There is a line containing "- rewrite !calls_logged, calls_issued." in the entries below. Repeat that line and every line after it exactly, and nothing more.

Stored items
- - - -

(** X20. Nothing is rolled back.  On a backend with at most one page of
    event definitions, one notification of the derived title and the
    callback URL whitelisted, when the first
    four requests of [setup_webhook] are served and the fifth, the
    creation, is not, the run raises after having deleted the
    notification: no notification of the title is left, the event
    definitions still are as they were, references to the deleted
    notification included, and no further request is sent. *)
Theorem failed_creation_is_not_rolled_back
    (tenant_id keep_api_url api_key : string) (setup_alerts : bool)
    (uuid4 : string) (w : World) (n0 : Notification.t) :
  let name := notification_name_of keep_api_url in
  let url := effective_url is_v4 keep_api_url api_key in
  host_cached (_host w) = true ->
  (List.length (event_definitions w) <= 100)%nat ->
  whitelisted url w ->
  titled name w = [n0] ->
  (forall k, (k < 4)%nat ->
             faults w (List.length (requests w) + k) = NoFault) ->
  faults w (List.length (requests w) + 4) <> NoFault ->
  exists e w',
    setup_webhook cfg is_v4 tenant_id keep_api_url api_key setup_alerts
                  uuid4 w = (Raise e, w')
    /\ titled name w' = []
    /\ event_definitions w' = event_definitions w
    /\ calls w'
       = calls w ++
         [GetEventDefinitions 1 100;
          GetUrlWhitelist;
          GetNotifications 1 1 ("title:" ++ name);
          DeleteNotification (Notification.id n0);
          PostNotification (notification_body_of is_v4 name url api_key)].
Proof.
  intros name url Hc Hlen Hwl Htitled Hserved Hfail.
  assert (Hfound : filter (title_matches ("title:" ++ name)) (notifications w)
                   = [n0]).
  { rewrite (filter_ext _ _ (title_query_matches name)). exact Htitled. }
  pose proof (filter_head_in _ _ Hfound) as [Hin0 _].
  set (w1 := issued [definitions_request w 1 100] w).
  set (w2 := issued [whitelist_read w1] w1).
  set (w3 := issued [notification_query w2 name] w2).
  set (w4 := set_notifications
               (filter (fun n => negb (Notification.id n =? Notification.id n0)%nat)
                       (notifications w3))
               (issued [notification_delete w3 (Notification.id n0)] w3)).
  assert (Hf0 : faults w (List.length (requests w)) = NoFault).
  { rewrite <- (Nat.add_0_r (List.length (requests w))). apply Hserved. lia. }
  assert (Hf1 : faults w1 (List.length (requests w1)) = NoFault).
  { unfold w1. rewrite faults_after_issued, requests_after_issued. apply Hserved. cbn. lia. }
  assert (Hf2 : faults w2 (List.length (requests w2)) = NoFault).
  { unfold w2, w1. rewrite !faults_after_issued, !requests_after_issued, <- !Nat.add_assoc.
    apply Hserved. cbn. lia. }
  assert (Hf3 : faults w3 (List.length (requests w3)) = NoFault).
  { unfold w3, w2, w1. rewrite !faults_after_issued, !requests_after_issued, <- !Nat.add_assoc.
    apply Hserved. cbn. lia. }
  assert (Hf4 : faults w4 (List.length (requests w4)) <> NoFault).
  { unfold w4. cbn [faults requests set_notifications].
    unfold w3, w2, w1. rewrite !faults_after_issued, !requests_after_issued, <- !Nat.add_assoc.
    exact Hfail. }
  destruct (@create_notification_refused name
              (notification_body_of is_v4 name url api_key) w4 Hc Hf4)
    as (e & Hcreate).
  exists e. eexists. split; [|split; [|split]].
  - unfold setup_webhook. fold name. fold url.
    apply reraising_raises.
    erewrite run_bind; [|apply collect_first_page; [exact Hc|exact Hf0|exact Hlen]].
    fold w1.
    erewrite run_bind;
      [|apply whitelist_url_present; [exact Hc|exact Hf1|exact Hwl]].
    fold w2. apply bind_raises.
    unfold replace_notification.
    erewrite run_bind;
      [|apply (get_notification_served cfg name w2 Hc Hf2)].
    cbv zeta. change (notifications w2) with (notifications w).
    rewrite Hfound.
    change (page_slice 1 1 [n0]) with [n0].
    cbn [body_count]. rewrite run_lift.
    change (0 <? Z.of_nat (List.length [n0]))%Z with true.
    cbv iota. cbn [body_notifications]. fold w3.
    assert (Hhas : has_notification (Notification.id n0) (notifications w3)
                   = true).
    { apply existsb_exists. exists n0. split; [exact Hin0|].
      apply Nat.eqb_refl. }
    erewrite run_bind.
    2:{ rewrite run_lift.
        change (py_index [n0] 0) with (Ok n0). rewrite run_lift.
        erewrite run_bind;
          [|apply (delete_notification_served cfg _ w3 Hc Hf3 Hhas)].
        reflexivity. }
    fold w4. apply bind_raises. exact Hcreate.
  - unfold titled. cbn [notifications set_logged issued set_requests w4
                        set_notifications].
    change (notifications w3) with (notifications w).
    apply titled_after_delete. exact Htitled.
  - reflexivity.
  - rewrite !calls_logged, calls_issued. unfold w4.
    rewrite calls_notifications, calls_issued. unfold w3.
    rewrite calls_issued. unfold w2. rewrite calls_issued. unfold w1.
    rewrite calls_issued. rewrite <- !app_assoc. reflexivity.
Qed.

- - - -

- _SOLUTION_
  - rewrite !calls_logged, calls_issued. unfold w4.
    rewrite calls_notifications, calls_issued. unfold w3.
    rewrite calls_issued. unfold w2. rewrite calls_issued. unfold w1.
    rewrite calls_issued. rewrite <- !app_assoc. reflexivity.
Qed.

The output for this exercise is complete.